> _Given data_
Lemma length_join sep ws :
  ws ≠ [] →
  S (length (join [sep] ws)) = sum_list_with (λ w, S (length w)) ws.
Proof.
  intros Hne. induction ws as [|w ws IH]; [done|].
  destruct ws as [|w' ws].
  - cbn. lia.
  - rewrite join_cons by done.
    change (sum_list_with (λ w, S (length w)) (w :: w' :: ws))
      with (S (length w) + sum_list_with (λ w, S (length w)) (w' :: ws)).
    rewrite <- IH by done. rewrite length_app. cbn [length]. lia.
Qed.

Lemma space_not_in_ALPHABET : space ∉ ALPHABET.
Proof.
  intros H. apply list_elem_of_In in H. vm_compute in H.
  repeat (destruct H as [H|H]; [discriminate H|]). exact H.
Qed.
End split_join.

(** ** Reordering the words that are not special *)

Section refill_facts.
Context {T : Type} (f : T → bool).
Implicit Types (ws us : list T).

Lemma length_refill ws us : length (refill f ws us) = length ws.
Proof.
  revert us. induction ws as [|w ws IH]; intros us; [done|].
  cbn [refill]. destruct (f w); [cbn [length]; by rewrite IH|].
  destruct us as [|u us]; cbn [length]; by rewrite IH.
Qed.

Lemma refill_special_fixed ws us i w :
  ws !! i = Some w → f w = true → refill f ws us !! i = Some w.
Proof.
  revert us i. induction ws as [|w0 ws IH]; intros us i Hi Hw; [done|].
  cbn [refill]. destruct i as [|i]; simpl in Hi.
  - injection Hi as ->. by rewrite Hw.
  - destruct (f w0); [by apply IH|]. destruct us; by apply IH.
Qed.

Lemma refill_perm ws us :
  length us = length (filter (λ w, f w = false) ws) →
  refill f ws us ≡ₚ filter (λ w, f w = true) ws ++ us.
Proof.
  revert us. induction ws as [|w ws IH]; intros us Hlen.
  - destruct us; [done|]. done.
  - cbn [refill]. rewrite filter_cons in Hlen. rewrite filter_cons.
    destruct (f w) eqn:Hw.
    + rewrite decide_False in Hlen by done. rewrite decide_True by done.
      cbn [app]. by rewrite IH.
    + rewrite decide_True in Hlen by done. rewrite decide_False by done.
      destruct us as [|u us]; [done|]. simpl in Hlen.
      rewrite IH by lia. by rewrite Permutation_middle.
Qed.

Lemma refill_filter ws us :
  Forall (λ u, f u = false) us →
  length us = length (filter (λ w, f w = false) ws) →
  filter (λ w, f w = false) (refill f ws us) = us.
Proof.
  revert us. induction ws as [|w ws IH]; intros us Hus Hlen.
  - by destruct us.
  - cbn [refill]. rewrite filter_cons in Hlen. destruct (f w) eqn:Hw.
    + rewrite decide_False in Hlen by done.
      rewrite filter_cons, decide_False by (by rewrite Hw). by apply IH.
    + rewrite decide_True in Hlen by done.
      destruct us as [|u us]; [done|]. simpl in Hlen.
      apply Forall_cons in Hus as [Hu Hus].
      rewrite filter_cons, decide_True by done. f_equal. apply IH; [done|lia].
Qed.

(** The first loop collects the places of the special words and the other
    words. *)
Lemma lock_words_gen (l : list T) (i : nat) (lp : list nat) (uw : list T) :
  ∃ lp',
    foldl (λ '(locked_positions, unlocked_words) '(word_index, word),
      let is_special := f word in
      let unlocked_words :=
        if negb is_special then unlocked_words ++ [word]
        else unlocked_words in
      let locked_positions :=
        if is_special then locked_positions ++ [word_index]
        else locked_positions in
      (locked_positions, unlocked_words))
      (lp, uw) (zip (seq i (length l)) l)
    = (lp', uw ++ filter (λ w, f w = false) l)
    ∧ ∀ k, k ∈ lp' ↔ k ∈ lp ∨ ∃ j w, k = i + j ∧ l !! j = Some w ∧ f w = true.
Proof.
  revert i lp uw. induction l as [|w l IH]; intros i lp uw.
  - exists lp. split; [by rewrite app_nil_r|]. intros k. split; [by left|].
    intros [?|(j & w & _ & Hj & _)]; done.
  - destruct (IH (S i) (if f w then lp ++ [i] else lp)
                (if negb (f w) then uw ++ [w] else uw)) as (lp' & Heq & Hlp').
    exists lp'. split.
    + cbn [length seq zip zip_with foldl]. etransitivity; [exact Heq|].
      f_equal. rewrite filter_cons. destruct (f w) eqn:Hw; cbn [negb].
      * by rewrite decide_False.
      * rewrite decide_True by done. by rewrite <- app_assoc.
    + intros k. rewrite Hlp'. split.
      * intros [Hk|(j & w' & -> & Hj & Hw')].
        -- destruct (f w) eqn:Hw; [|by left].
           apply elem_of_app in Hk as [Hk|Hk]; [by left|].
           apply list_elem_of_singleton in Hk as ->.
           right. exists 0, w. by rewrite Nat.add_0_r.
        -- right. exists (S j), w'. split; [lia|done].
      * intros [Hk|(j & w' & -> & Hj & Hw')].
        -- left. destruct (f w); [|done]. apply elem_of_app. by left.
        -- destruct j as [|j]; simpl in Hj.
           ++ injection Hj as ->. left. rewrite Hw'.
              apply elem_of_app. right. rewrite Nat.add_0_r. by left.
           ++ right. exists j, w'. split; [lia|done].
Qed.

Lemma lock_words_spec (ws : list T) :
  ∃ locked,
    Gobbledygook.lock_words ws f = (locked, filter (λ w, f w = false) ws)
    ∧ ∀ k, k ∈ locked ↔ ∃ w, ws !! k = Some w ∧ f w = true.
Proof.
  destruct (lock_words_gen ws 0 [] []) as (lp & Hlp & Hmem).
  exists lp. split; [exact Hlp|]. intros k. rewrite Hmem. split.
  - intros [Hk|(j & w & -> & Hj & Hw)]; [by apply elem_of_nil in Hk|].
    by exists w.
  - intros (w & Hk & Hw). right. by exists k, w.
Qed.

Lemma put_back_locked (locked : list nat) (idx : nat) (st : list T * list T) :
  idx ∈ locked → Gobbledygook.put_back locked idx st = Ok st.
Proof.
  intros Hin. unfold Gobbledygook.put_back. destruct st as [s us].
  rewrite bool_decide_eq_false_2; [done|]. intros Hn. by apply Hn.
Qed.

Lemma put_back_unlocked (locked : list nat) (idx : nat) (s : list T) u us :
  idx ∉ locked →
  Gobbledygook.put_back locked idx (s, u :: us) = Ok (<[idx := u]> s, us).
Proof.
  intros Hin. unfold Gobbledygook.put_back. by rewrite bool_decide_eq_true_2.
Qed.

> _What is being asked_
Among the records above, extract exactly the lines from the line with "right. exists 0, w." to the line with "apply elem_of_app. right.", both lines included, and leave out the rest.

> _Final answer_
           right. exists 0, w. by rewrite Nat.add_0_r.
        -- right. exists (S j), w'. split; [lia|done].
      * intros [Hk|(j & w' & -> & Hj & Hw')].
        -- left. destruct (f w); [|done]. apply elem_of_app. by left.
        -- destruct j as [|j]; simpl in Hj.
           ++ injection Hj as ->. left. rewrite Hw'.
              apply elem_of_app. right. rewrite Nat.add_0_r. by left.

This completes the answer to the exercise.